Mary Weatherford possesses a remarkable ability to overlap deep, sultry colors in abstract paintings that radiate light, energy and movement. Critics have praised the artist, born in 1963 in Ojai, Calif., for her achievements in layering vinyl-based acrylic paint known as Flashe, and for her distinctive use of deliberately draped neon lighting tubes that further electrify her symphonic, colored landscapes.
Weatherford is among the leading practitioners of a style rooted in Color Field painting and Abstract Expressionism.
According to Los Angeles Times art critic Christopher Knight, Weatherford’s work has been “developing rapidly in the last several years, building complex momentum and self-assurance.”
In 1984, Weatherford received a B.A. in Art History/Visual Arts from Princeton University, where she also won the Louis B. Sudler Prize in the Arts. In 1985, Weatherford was a Helena Rubenstein Fellow at the Whitney Independent Study Program and she earned her M.F.A in 2006 from the Milton Avery School of the Arts at Bard College.

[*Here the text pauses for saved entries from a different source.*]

(* ===== verification/PoolCache.v ===== *)
(** * The pool actor as a cache

    An abstract specification of the pool's table: a bounded set of peers with
    the idle ones in the order in which they will be evicted.  The pool actor of
    [PoolActor], with its generations, mailboxes and late messages, refines
    it. *)
From S2P Require Import Prelude Tokio PoolActor.

Section Cache.
Context {EndpointId : Type} `{Countable EndpointId}.

(** The connected peers; the idle ones among them, longest idle first; how many
    requests were refused for want of room. *)
Record Cache := MkCache {
  cc_peers : gset EndpointId;
  cc_idle : list EndpointId;
  cc_refused : nat;
}.
Definition cache_new : Cache := MkCache ∅ [] 0.

Inductive CacheEvent :=
  | CacheGet (id : EndpointId)     (** a request: the peer is in use *)
  | CacheIdle (id : EndpointId)    (** its last user is done *)
  | CacheGone (id : EndpointId)    (** its connection is no more *)
  | CacheClear.

Context (max : Z).

Definition without (id : EndpointId) (l : list EndpointId) : list EndpointId := filter (.≠ id) l.

Definition cache_step (c : Cache) (ev : CacheEvent) : Cache :=
  match ev with
  | CacheGet id =>
      if decide (id ∈ cc_peers c) then MkCache (cc_peers c) (without id (cc_idle c)) (cc_refused c)
      else if (Z.of_nat (size (cc_peers c)) <? max)%Z
      then MkCache ({[id]} ∪ cc_peers c) (cc_idle c) (cc_refused c)
      else match cc_idle c with
           | [] => MkCache (cc_peers c) [] (S (cc_refused c))
           | victim :: rest => MkCache ({[id]} ∪ cc_peers c ∖ {[victim]}) rest (cc_refused c)
           end
  | CacheIdle id =>
      if decide (id ∈ cc_peers c)
      then MkCache (cc_peers c) (without id (cc_idle c) ++ [id]) (cc_refused c) else c
  | CacheGone id => MkCache (cc_peers c ∖ {[id]}) (without id (cc_idle c)) (cc_refused c)
  | CacheClear => MkCache ∅ [] (cc_refused c)
  end.

Definition cache_ok (c : Cache) : Prop :=
  (Z.of_nat (size (cc_peers c)) ≤ max)%Z ∧ NoDup (cc_idle c) ∧
  ∀ id, id ∈ cc_idle c → id ∈ cc_peers c.

Lemma without_elem id id' l : id' ∈ without id l ↔ id' ∈ l ∧ id' ≠ id.
Proof. unfold without. rewrite list_elem_of_filter. tauto. Qed.
Lemma without_not_in id l : id ∉ l → without id l = l.
Proof. intros Hni. apply filter_all. intros x Hx ->. done. Qed.

Lemma cache_step_ok c ev : (0 ≤ max)%Z → cache_ok c → cache_ok (cache_step c ev).
Proof.
  intros Hmax (Hs & Hnd & Hin). unfold cache_ok. destruct ev as [id|id|id|]; simpl.
  - destruct (decide (id ∈ cc_peers c)) as [Hp|Hp]; simpl.
    { split_and!; [done|by apply NoDup_filter|]. intros i [? _]%without_elem. auto. }
    destruct (Z.ltb_spec (Z.of_nat (size (cc_peers c))) max) as [Hlt|Hge]; simpl.
    { split_and!; [rewrite size_union, size_singleton by set_solver; lia|done|set_solver]. }
    destruct (cc_idle c) as [|victim rest] eqn:El; simpl.
    { split_and!; [done|done|set_solver]. }
    apply NoDup_cons in Hnd as [Hv Hnd].
    assert (victim ∈ cc_peers c) as Hvp by (apply Hin; set_solver). split_and!; [|done|].
    + rewrite size_union, size_singleton by set_solver.
      rewrite size_difference, size_singleton by set_solver.
      assert (size (cc_peers c) ≠ 0) by (intros E%size_empty_inv; set_solver). lia.
    + intros i Hi. assert (i ≠ victim) by congruence.
      assert (i ∈ cc_peers c) by (apply Hin; set_solver). set_solver.
  - destruct (decide (id ∈ cc_peers c)) as [Hp|Hp]; simpl; [|done]. split_and!; [done| |].
    + apply NoDup_app. split_and!; [by apply NoDup_filter| |apply NoDup_singleton].
      intros i [_ Hne]%without_elem ->%list_elem_of_singleton. done.
    + intros i [[? _]%without_elem|<-]%elem_of_snoc; auto.
  - split_and!.
    + pose proof (subseteq_size (cc_peers c ∖ {[id]}) (cc_peers c)). set_solver by lia.
    + by apply NoDup_filter.
    + intros i [? ?]%without_elem. set_solver.
  - split_and!; [done|apply NoDup_nil_2|set_solver].
Qed.
End Cache.
Arguments Cache _ {_ _}.
Arguments CacheEvent : clear implicits.

(** ** Refinement *)

Section Refinement.
Context {EndpointId : Type} `{Countable EndpointId} `{!Mpsc, !MpscLaws} {ConnectError : Type}.
Context (opts : PoolOptions).
Implicit Types (st : PoolActor EndpointId ConnectError).
Abbreviation step := (cache_step (EndpointId := EndpointId) (max_connections opts)).

Definition refusal (r : nat * PoolError ConnectError) : bool :=
  match r.2 with TooManyConnections => true | _ => false end.
Definition refusals (l : list (nat * PoolError ConnectError)) : nat :=
  length (filter (λ r, refusal r = true) l).

(** The cache that a pool actor is. *)
Definition cache_of st : Cache EndpointId :=
  MkCache (dom (connections st)) (idle st).*1 (refusals (replies st)).

(** The slot of the peer has an open mailbox. *)
Definition open_slot st (id : EndpointId) : bool :=
  match connections st !! id with
  | Some slot => match mailboxes st !! slot_tx slot with
                 | Some ch => negb (rx_closed ch) | None => false end
  | None => false
  end.

(** What a message is to the cache.  A slot whose mailbox is closed is gone
    before the request is served; messages of another generation than the
    slot's are nothing. *)
Definition cache_events_of (raced : bool) (msg : Msg EndpointId) st
  : list (CacheEvent EndpointId) :=
  match msg with
  | MsgRequest req =>
      if open_slot st (req_id req) then [CacheGet (req_id req)]
      else [CacheGone (req_id req); CacheGet (req_id req)] ++
           (if raced then [CacheGone (req_id req)] else [])
  | MsgIdle id g => if matches_generation st id g then [CacheIdle id] else []
  | MsgShutdown id g => if matches_generation st id g then [CacheGone id] else []
  end.

Lemma fmap_fst_filter (id : EndpointId) (l : list (EndpointId * Z)) :
  (filter (λ p, p.1 ≠ id) l).*1 = without id l.*1.
Proof.
  unfold without. induction l as [|[i g] l IH]; [done|].
  destruct (decide (i = id)) as [->|Hne]; csimpl;
    [rewrite !filter_cons_False by tauto|rewrite !filter_cons_True by done; csimpl]; by rewrite IH.
Qed.

Lemma refusals_snoc l r : refusals (l ++ [r]) = (if refusal r then 1 else 0) + refusals l.
Proof.
  unfold refusals. rewrite filter_app, length_app, filter_cons.
  destruct (refusal r); simpl; [by rewrite Nat.add_comm|lia].
Qed.

Lemma cache_of_gone st id :
  cache_of (remove_idle id (set_connections (delete id) st)) = step (cache_of st) (CacheGone id).
Proof. unfold cache_of. simpl. by rewrite dom_delete_L, fmap_fst_filter. Qed.

Lemma dom_size st : size (dom (connections st) : gset EndpointId) = size (connections st).
Proof. apply size_dom. Qed.

(** A new peer, in a pool with room. *)
Lemma cache_of_start raced req st :
  connections st !! req_id req = None → req_id req ∉ (idle st).*1 →
  cache_of (start_connection raced req st) =
  let c := MkCache ({[req_id req]} ∪ dom (connections st)) (idle st).*1 (refusals (replies st)) in
  if raced then step c (CacheGone (req_id req)) else c.
Proof.
  intros Hnone Hni. destruct (start_connection_spec raced req st)
    as (ch & ch' & _ & _ & _ & _ & _ & ->).
  destruct raced; unfold cache_of; simpl.
  - by rewrite dom_delete_L, dom_insert_L, fmap_fst_filter.
  - by rewrite dom_insert_L.
Qed.

Lemma cache_of_connect_new raced req st :
  pool_inv opts st → connections st !! req_id req = None →
  cache_of (connect_new opts raced req st) =
  foldl step (cache_of st)
    (CacheGet (req_id req) :: if raced then [CacheGone (req_id req)] else []).
Proof.
  intros Hinv Hnone. set (id := req_id req) in *.
  assert (Hni : id ∉ (idle st).*1).
  { intros ([i g] & E & Hin)%list_elem_of_fmap. simpl in E. subst i.
    apply (pi_idle_live _ _ Hinv), slot_matches_true in Hin as (s & Hs & _). congruence. }
  assert (Hnd : id ∉ dom (connections st)) by by apply not_elem_of_dom.
  assert (Hget : step (cache_of st) (CacheGet id) =
    if (Z.of_nat (size (connections st)) <? max_connections opts)%Z
    then MkCache ({[id]} ∪ dom (connections st)) (idle st).*1 (refusals (replies st))
    else match (idle st).*1 with
         | [] => MkCache (dom (connections st)) [] (S (refusals (replies st)))
         | victim :: rest => MkCache ({[id]} ∪ dom (connections st) ∖ {[victim]}) rest
                               (refusals (replies st))
         end).
  { simpl. rewrite decide_False by done. by rewrite dom_size. }
  unfold connect_new. cbn [foldl]. rewrite Hget. clear Hget.
  destruct (Z.leb_spec (max_connections opts) (Z.of_nat (size (connections st)))) as [Hfull|Hroom].
  2: { rewrite (proj2 (Z.ltb_lt _ _) Hroom), cache_of_start by done. by destruct raced. }
  rewrite (proj2 (Z.ltb_ge _ _) Hfull), (evict_idle_inv opts) by done.
  destruct (idle st) as [|[victim g] rest] eqn:El; csimpl.
  - unfold cache_of. simpl. rewrite El, refusals_snoc. simpl. destruct raced; simpl; [|done].
    by rewrite difference_disjoint_L by set_solver.
  - rewrite cache_of_start.
    + simpl. rewrite dom_delete_L. by destruct raced.
    + simpl. rewrite lookup_delete_None. by right.
    + simpl. csimpl in Hni. set_solver.
Qed.

(** Handling a message is what the cache does on its events. *)
Lemma handle_refines raced st msg :
  pool_inv opts st →
  cache_of (handle opts raced st msg) = foldl step (cache_of st) (cache_events_of raced msg st).
Proof.
  intros Hinv. destruct msg as [req|id g|id g]; simpl.
  - set (id := req_id req). unfold handle_request, open_slot. fold id.
    assert (Hr : pool_inv opts (remove_idle id st)) by by apply pool_inv_remove_idle.
    assert (Hgone : connections st !! id = None → cache_of (remove_idle id st) =
      step (cache_of st) (CacheGone id)).
    { intros Hnone. unfold cache_of. simpl. rewrite fmap_fst_filter.
      by rewrite difference_disjoint_L by (apply not_elem_of_dom in Hnone; set_solver). }
    simpl. destruct (connections st !! id) as [slot|] eqn:Hslot.
    2: { rewrite cache_of_connect_new by done. rewrite Hgone by done. done. }
    destruct (pi_chan _ _ Hinv _ _ Hslot) as [ch Hch]. rewrite Hch.
    assert (Hdom : id ∈ dom (connections st)) by (apply elem_of_dom; eauto).
    assert (Hget : step (cache_of st) (CacheGet id) =
      MkCache (dom (connections st)) (without id (idle st).*1) (refusals (replies st))).
    { simpl. by rewrite decide_True by done. }
    destruct (try_send req ch) as [o ch'] eqn:Ho. apply try_send_inv in Ho as [Ho _]. destruct o.
    + destruct Ho as (_ & _ & -> & _). simpl negb. cbv iota. cbn [foldl]. rewrite Hget.
      unfold cache_of. simpl. by rewrite fmap_fst_filter.
    + destruct Ho as (_ & -> & _). simpl negb. cbv iota. cbn [foldl]. rewrite Hget.
      unfold cache_of. simpl. by rewrite fmap_fst_filter, refusals_snoc.
    + destruct Ho as (_ & ->). simpl negb. cbv iota.
      rewrite cache_of_connect_new; [..|apply lookup_delete_eq].
      * change (set_connections (delete id) (remove_idle id st)) with
          (remove_idle id (set_connections (delete id) st)).
        rewrite cache_of_gone. done.
      * apply pool_inv_delete; [done|apply remove_idle_not_in].
  - destruct (matches_generation st id g) eqn:Hm; simpl; [|done].
    apply slot_matches_true in Hm as (s & Hs & _).
    rewrite decide_True by (apply elem_of_dom; eauto).
    unfold cache_of. simpl. by rewrite fmap_app, fmap_fst_filter.
  - unfold remove_connection_if_match. destruct (matches_generation st id g); [|done].
    by rewrite cache_of_gone.
Qed.

(** The events of a run.  What the tasks do with their mailboxes is nothing to
    the cache by itself: a mailbox that was closed is noticed by the next
    request. *)
Fixpoint cache_events st (events : list (PoolEvent EndpointId)) : list (CacheEvent EndpointId) :=
  match events with
  | [] => []
  | PoolMsg raced msg :: events =>
      cache_events_of raced msg st ++ cache_events (handle opts raced st msg) events
  | PoolTaskJoined g :: events => cache_events (join_task g st) events
  | PoolShutdownSeen :: _ | PoolSendersGone :: _ => [CacheClear]
  | ev :: events => cache_events (task_event ev st) events
  end.

Lemma cache_of_task_event ev st : cache_of (task_event ev st) = cache_of st.
Proof.
  destruct (task_event_same ev st) as (E1 & E2 & _ & _ & _ & E3).
  unfold cache_of. by rewrite E1, E2, E3.
Qed.

Lemma cache_of_task_events events st : cache_of (foldl (flip task_event) st events) = cache_of st.
Proof.
  revert st. induction events as [|ev events IH]; intros st; simpl; [done|].
  by rewrite IH, cache_of_task_event.
Qed.

Lemma run_refines st events :
  pool_inv opts st → (next_gen st + Z.of_nat (length events) < u64_max)%Z →
  cache_of (run opts st events) = foldl step (cache_of st) (cache_events st events).
Proof.
  revert st. induction events as [|ev events IH]; intros st Hinv Hlen; [done|].
  simpl length in Hlen.
  assert (Htask : next_gen (task_event ev st) = next_gen st) by apply task_event_same.
  pose proof (cache_of_task_event ev st) as Hcache.
  destruct ev as [raced msg|g| | |c|c]; simpl.
  - pose proof (pi_next _ _ Hinv). pose proof (handle_next_gen opts raced st msg ltac:(lia)).
    rewrite foldl_app, <-handle_refines by done.
    apply IH; [apply handle_inv; [done|lia]|lia].
  - rewrite IH; [done|by destruct Hinv|simpl; lia].
  - by rewrite cache_of_task_events.
  - by rewrite cache_of_task_events.
  - simpl in Htask. rewrite IH; [|by apply (pool_inv_task_event opts (TaskReceives c))|lia].
    simpl in Hcache. by rewrite Hcache.
  - simpl in Htask. rewrite IH; [|by apply (pool_inv_task_event opts (TaskEnds c))|lia].
    simpl in Hcache. by rewrite Hcache.
Qed.

(** C2: the pool actor refines the cache: after any sequence of messages and
    joined tasks, interleaved with connection tasks that take requests from
    their mailboxes and end, the peers with a slot, the order in which idle ones
    will be evicted and the number of requests refused with
    [TooManyConnections] are what the cache makes of the run's events; a peer
    whose task has ended makes room before its next request is served; and the
    cache's bound and eviction order are the pool's (while fewer than 2^64
    events have happened). *)
Theorem pool_refines_cache events :
  (0 ≤ max_connections opts)%Z → (1 + Z.of_nat (length events) < u64_max)%Z →
  let st := run opts pool_new events in
  let c := foldl step cache_new (cache_events pool_new events) in
  (dom (connections st), (idle st).*1, refusals (replies st)) =
    (cc_peers c, cc_idle c, cc_refused c) ∧
  cache_ok (max_connections opts) c.
Proof.
  intros Hm Hl st c.
  assert (cache_of st = c) as E.
  { unfold st. rewrite run_refines by (done || by apply pool_inv_new).
    unfold c, cache_of. simpl. by rewrite dom_empty_L. }
  split; [by rewrite <-E|]. unfold c. clear -Hm.
  assert (Hnew : cache_ok (max_connections opts) (cache_new (EndpointId := EndpointId))).
  { split_and!; [done|apply NoDup_nil_2|]. by intros id ?%elem_of_nil. }
  revert Hnew. generalize (cache_new (EndpointId := EndpointId)) as c0.
  induction (cache_events pool_new events) as [|ev l IH]; intros c0 Hc0; simpl; [done|].
  apply IH, cache_step_ok; done.
Qed.
End Refinement.

(** ** Concrete inputs *)

Module PoolCacheDemo.
Import ListChannel PoolActorDemo.

(** Peer 1 is idle when peer 3 comes: it is evicted; peer 4 is refused; the
    full pool has room for peer 2 again, whose task has ended. *)
Lemma pool_refines_cache_witness :
  let st := run (ConnectError := unit) demo_opts pool_new demo_events in
  let c := foldl (cache_step (max_connections demo_opts)) cache_new
             (cache_events (ConnectError := unit) demo_opts pool_new demo_events) in
  ((dom (connections st), (idle st).*1, refusals (replies st)) =
    (cc_peers c, cc_idle c, cc_refused c) ∧
  cache_ok (max_connections demo_opts) c) ∧ cc_refused c = 1.
Proof.
  split; [apply (pool_refines_cache (ConnectError := unit) demo_opts demo_events); done|].
  vm_compute. reflexivity.
Defined.
End PoolCacheDemo.
Definition world_step (w : World) (l : Label) : option World :=
  let a := w_actor w in
  match l with
  | LHead =>
      match ca_pc a with
      | AtHead => Some (with_actor w (set_pc (Selecting (notified (w_shutdown w))) a) (w_rx w) [])
      | _ => None
      end
  | LSelect gone => select_step false gone w
  | LSelectRaced gone => select_step true gone w
  | LExit =>
      match ca_pc a with
      | Broken =>
          Some (with_actor w (set_pc (Stopped (counter_is_idle (ca_counter a))) a)
                  (drop_rx (w_rx w)) [])
      | _ => None
      end
  | LDropLease =>
      match guards (ca_counter a) with
      | O => None
      | S _ => Some (with_actor w (set_counter (drop_one (ca_counter a)) a) (w_rx w) [])
      end
  | LRequest req => Some (with_actor w a (try_send req (w_rx w)).2 [])
  | LSenders n =>
      Some (MkWorld a (w_rx w) n (w_shutdown w) (w_conn_closed w) (w_now w) (w_out w))
  | LRemoteClose => Some (set_conn_closed true w)
  | LShutdown =>
      Some (MkWorld a (w_rx w) (w_others w) (close (w_shutdown w)) (w_conn_closed w) (w_now w)
              (w_out w))
  | LTick ms =>
      Some (MkWorld a (w_rx w) (w_others w) (w_shutdown w) (w_conn_closed w)
              (w_now w + Z.of_N ms) (w_out w))
  end.
(** ** The invariant *)

Definition over (pc : RunPc) : bool := match pc with RunJoin | RunDone => true | _ => false end.

(** The flag, the count of notifications and the threads in [close]. *)
Definition shutdown_ok (w : RunWorld) : Prop :=
  if closed (rw_shutdown w)
  then (waiters_calls (rw_shutdown w) = 1 ∧ ∀ t, rw_closers w !! t ≠ Some CloseNotify) ∨
       (waiters_calls (rw_shutdown w) = 0 ∧ ∃ t, rw_closers w !! t = Some CloseNotify ∧
          ∀ t', rw_closers w !! t' = Some CloseNotify → t' = t)
  else waiters_calls (rw_shutdown w) = 0 ∧
       ∀ t, rw_closers w !! t ≠ Some CloseNotify ∧ rw_closers w !! t ≠ Some CloseDone.

Definition not_stop (ev : PoolEvent EndpointId) : Prop :=
  ev ≠ PoolShutdownSeen ∧ ev ≠ PoolSendersGone.

Record run_inv (w : RunWorld) : Prop := {
  ri_shutdown : shutdown_ok w;
  (** a future was made with a count that was reached *)
  ri_seen : ∀ seen, rw_pc w = RunSelect seen → seen ≤ waiters_calls (rw_shutdown w);
  (** the loop does what [run] does on its events *)
  ri_actor : over (rw_pc w) = false →
    rw_actor w = run opts pool_new (rw_log w) ∧ Forall not_stop (rw_log w);
  ri_over : over (rw_pc w) = true →
    closed (rw_shutdown w) = true ∧
    (∃ evs, rw_events w = evs ++ [PoolShutdownSeen] ∧ Forall not_stop evs) ∧
    let r := run opts pool_new (rw_log w) in
    ∃ ts, ts ⊆ tasks r ∧ rw_actor w = MkPoolActor (connections r) (idle r) (next_gen r) ts
      (mailboxes r) (next_chan r) (replies r);
  ri_done : rw_pc w = RunDone → tasks (rw_actor w) = [];
}.

Lemma run_snoc (st : PoolActor EndpointId ConnectError) evs ev :
  Forall not_stop evs → run opts st (evs ++ [ev]) = run opts (run opts st evs) [ev].
Proof.
  revert st. induction evs as [|e evs IH]; intros st Hns; [done|].
  apply Forall_cons in Hns as [[H1 H2] Hns]. destruct e; try done; by apply IH.
Qed.

(** What a task does comes last, also after the loop. *)
Lemma run_task_snoc (st : PoolActor EndpointId ConnectError) evs ev :
  loop_event ev = false → run opts st (evs ++ [ev]) = task_event ev (run opts st evs).
Proof.
  intros Hev. revert st. induction evs as [|e evs IH]; intros st; [by destruct ev|].
  destruct e; simpl; rewrite ?IH, ?foldl_app; done.
Qed.

Lemma rw_events_snoc evs ev :
  filter loop_event (evs ++ [ev]) =
  filter loop_event evs ++ if loop_event ev then [ev] else [].
Proof.
  rewrite filter_app. f_equal. destruct (loop_event ev) eqn:Hev.
  - by rewrite filter_cons_True by (by rewrite Hev).
  - by rewrite filter_cons_False by (by rewrite Hev; intros []).
Qed.

Lemma run_inv_new w : run_world_new = Some w → run_inv w.
Proof. intros (rx & _ & [= <-])%bind_Some. by split. Qed.

(** A step of a thread in [close] keeps the count of notifications right. *)
Lemma close_step_shutdown_ok t w w' :
  shutdown_ok w → close_step t w = Some w' →
  shutdown_ok w' ∧ waiters_calls (rw_shutdown w) ≤ waiters_calls (rw_shutdown w') ∧
  (closed (rw_shutdown w) = true → closed (rw_shutdown w') = true).
Proof.
  unfold shutdown_ok, close_step. intros Hok Hs.
  destruct (rw_closers w !! t) as [[]|] eqn:Ht; simplify_eq.
  - destruct (closed (rw_shutdown w)) eqn:Hc; simplify_eq; simpl.
    + rewrite Hc. split; [|done]. destruct Hok as [[Hn Hno]|[Hz (t0 & Ht0 & Hu)]].
      * left. split; [done|]. intros t'. rewrite lookup_insert. case_decide; [done|apply Hno].
      * right. split; [done|]. exists t0. split.
        -- rewrite lookup_insert_ne; [done|]. congruence.
        -- intros t'. rewrite lookup_insert. case_decide; [done|apply Hu].
    + split; [|done]. destruct Hok as [Hz Hno]. right. split; [done|]. exists t.
      rewrite lookup_insert_eq. split; [done|]. intros t'. rewrite lookup_insert.
      case_decide; [done|]. intros Hx. by destruct (Hno t').
  - simpl. destruct (closed (rw_shutdown w)) eqn:Hc; [|by destruct (proj2 Hok t)].
    split; [|split; [lia|done]]. left. destruct Hok as [[_ Hno]|[-> (t0 & Ht0 & Hu)]].
    + by destruct (Hno t).
    + split; [done|]. intros t'. rewrite lookup_insert. case_decide; [done|].
      intros Hx%Hu. apply Hu in Ht. congruence.
Qed.

(** *** The steps keep the invariant *)

Lemma stop_loop_inv w :
  run_inv w → over (rw_pc w) = false → closed (rw_shutdown w) = true → run_inv (stop_loop w).
Proof.
  intros [Hs Hseen Hact _ _] Hpc Hc. destruct (Hact Hpc) as [Ha Hns].
  split; simpl; try done. intros _. split_and!; [done| |].
  - exists (rw_events w). split; [apply rw_events_snoc|].
    apply Forall_forall. intros ev [_ Hin]%list_elem_of_filter. by eapply Forall_forall in Hns.
  - rewrite run_snoc by done. rewrite <-Ha. by exists (tasks (rw_actor w)).
Qed.

(** The loop wakes up for one more event. *)
Lemma log_event_inv ev w st rx fin :
  run_inv w → over (rw_pc w) = false → not_stop ev → st = run opts (rw_actor w) [ev] →
  run_inv (log_event ev (MkRunWorld st RunCheck rx fin (rw_shutdown w) (rw_closers w) (rw_log w))).
Proof.
  intros [Hs Hseen Hact _ _] Hpc Hev ->. destruct (Hact Hpc) as [Ha Hns].
  split; simpl; try done. intros _. rewrite run_snoc, <-Ha by done. split; [done|].
  apply Forall_app. split; [done|]. by constructor.
Qed.

(** What a task does keeps the invariant. *)
Lemma task_acts_inv ev w fin :
  loop_event ev = false → run_inv w →
  run_inv (let w := task_acts ev w in
    MkRunWorld (rw_actor w) (rw_pc w) (rw_rx w) fin (rw_shutdown w) (rw_closers w) (rw_log w)).
Proof.
  intros Hev [Hs Hseen Hact Hov Hd].
  destruct (task_event_same ev (rw_actor w)) as (_ & _ & _ & Ht & _ & _).
  split; simpl; try done.
  - intros Hpc. destruct (Hact Hpc) as [Ha Hns]. rewrite run_task_snoc, <-Ha by done.
    split; [done|]. apply Forall_app. split; [done|]. constructor; [|done]. by destruct ev.
  - intros Hpc. destruct (Hov Hpc) as (Hc & Hevs & ts & Hts & Ha). split_and!; [done| |].
    + unfold rw_events in *. simpl. by rewrite rw_events_snoc, Hev, app_nil_r.
    + rewrite run_task_snoc by done. exists ts.
      pose proof (task_event_same ev (run opts pool_new (rw_log w))) as (_ & _ & _ & -> & _).
      split; [done|]. rewrite Ha. destruct ev; try done; simpl; unfold change_mailbox; simpl;
        by destruct (mailboxes (run opts pool_new (rw_log w)) !! c).
  - intros Hpc. rewrite Ht. by apply Hd.
Qed.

Among her solo exhibitions garnering critical acclaim over the years are Manhattan at Brennan & Griffin, New York (2012), The Cave at John Tevis Gallery, Paris (2010), and Brick Walls and Sea Life at Cottage Home, Los Angeles (2008).
Though Weatherford’s paintings are linked to particular places and locales, her canvases record emotional responses, or "psycho-geographies,” as one critic called them, that employ moody color palettes (heightened by the use of neon lighting), unusual textures and objects that have become a part of her signature style.
Weatherford’s work appears in collections such as the Museum of Modern Art, New York; Los Angeles County Museum of Art; The Hammer Museum, Los Angeles; The Brooklyn Museum, New York; The Rose Art Museum, Waltham, Mass.; and the Mead Art Museum, Amherst College, Mass.